We have 2 papers accepted by AAAI 2026!
We have two papers accepted by AAAI 2026 ! One oral paper contributes to the field of continual learning, addressing the storage burden and data privacy concerns in exemplar-free continual video action recognition. The other paper focuses on large model merging, solving the problem of reasoning capability degradation when integrating long chain-of-thought models with domain-specific models. Detailed information about each publication is provided below.
Paper 1: Rep Deep & Machine Learning: Exemplar-Free Continual Video Action Recognition via Slow-Fast Collaborative Learning
Authors: Xueyi Zhang, Chengwei Zhang, Zheng Li, Xiyu Wang, Siqi Cai, Mingrui Lao, Yanming Guo,Huiping Zhuang
Abstract:
In real-world applications, video action recognition models must continuously learn new action categories while retaining previously acquired knowledge. However, most existing approaches rely on storing historical data for replay,which introduces storage burdens and raises data privacy concerns. To address these challenges, we investigate the problem of Exemplar-Free Continual Video Action Recognition (EF-CVAR) and propose a novel framework named Slow-Fast Collaborative Learning (SFCL). SFCL integrates two complementary learning paradigms: a slow branch based on gradient-driven deep learning, which provides strong adaptability to new tasks, and a fast branch based on analytic learning (e.g., Recursive Least Squares), which efficiently preserves old knowledge without requiring access to past samples. To enable effective collaboration between the two branches, we design the Slow-Fast Dynamic Reparameterization (SFDR) mechanism for adaptive fusion, and the Knowledge Reflection Mechanism (KRM), which mitigates forgetting and task-recency bias via pseudo-feature generation and dual-level knowledge distillation. Extensive experiments on UCF101, HMDB51, and Something-Something V2 demonstrate that SFCL achieves superior performance compared to existing replay-based methods, despite being exemplar-free. Notably, in long-duration continual learning scenarios, SFCL exhibits remarkable robustness, achieving up to a 30.39% improvement in accuracy over baselines while maintaining a low forgetting rate, highlighting its scalability and effectiveness in real-world video recognition tasks.
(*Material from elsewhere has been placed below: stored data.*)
(* ===== verification/Pmm.v ===== *)
(** * The physical memory manager (kernel/mm/pmm.c, pmm.h, kernel/include/boot.h)

    One bit of [pmm_bitmap] per 4 KB page frame, 1 when the page is used. The
    functions take the spinlock on entry and release it on return, so each call
    is one atomic step on the state below. *)
From S2P Require Import Prelude Memory PageAlloc.

(** ** Boot information *)

Definition BOOT_MAGIC : Z := 0xAAAB007.
Definition MEMORY_TYPE_USABLE : Z := 1.

Record memory_map_entry := mk_entry {
  me_base : Z;
  me_length : Z;
  me_type : Z;
}.

(** The fields [pmm_init] reads of [boot_info_t]. *)
Record boot_info := mk_boot_info {
  bi_magic : Z;
  bi_mem_map_addr : Z;
  bi_mem_map_count : Z;
}.

(** [info != NULL && info->magic == BOOT_MAGIC] *)
Definition boot_info_valid (info : option boot_info) : bool :=
  match info with
  | Some bi => bi_magic bi =? BOOT_MAGIC
  | None => false
  end.

(** [entries[i]] of the packed 24-byte entries at [addr]. *)
Definition read_entry (m : mem) (addr i : Z) : memory_map_entry :=
  mk_entry (load64 m (addr + 24 * i)) (load64 m (addr + 24 * i + 8))
           (load32 m (addr + 24 * i + 16)).

(** ** State *)

Definition PMM_PAGE_SIZE : Z := 4096.
Definition PMM_MAX_MEMORY : Z := 4 * GB.
Definition PMM_MAX_PAGES : Z := PMM_MAX_MEMORY / PMM_PAGE_SIZE.
Definition PMM_BITMAP_SIZE : Z := PMM_MAX_PAGES / 8.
Overall structure of the proposed method
Paper: [To be added]
Code: [To be added]
Paper 2: RCP-Merging: Merging Long Chain-of-Thought Models with Domain-Specific Models by Considering Reasoning Capability as Prior
Authors: Junyao Yang, Jianwei Wang, Huiping Zhuang, Cen Chen, Zigian Zeng
Abstract:
Large Language Models (LLMs) with long chain of thought (CoT) capability, termed Reasoning Models, demonstrate superior intricate problem-solving abilities through multi-step long CoT reasoning. To create a dual capability model with long CoT capability and domain specific knowledge without substantial computational and data costs, model merging emerges as a highly resource efficient method. However, significant challenges lie in merging domain specific LLMs with long CoT ones since nowadays merging methods suffer from reasoning capability degradation, even gibberish output and output collapse. To overcome this, we introduce RCP Merging: Merging Long Chain of Thought Models with Domain Specific Models by Considering Reasoning Capability as Prior, a novel merging framework designed to integrate domain specific LLMs with long CoT capability, meanwhile maintaining model performance in the original domain. Treating reasoning model weights as foundational prior, our method utilizes a reasoning capability indicator to preserve core long CoT capability model weights while selectively merging essential domain specific weights. We conducted extensive experiments on Qwen2.5 7B, Llama3.1 8B, and Qwen2.5 1.5B models in BioMedicine and Finance domains. Our results show that RCP Merging successfully merges a reasoning model with domain specific ones, improving domain task performance by 9.5% and 9.2% over state of the art methods, without significantly harming the original long CoT reasoning capability.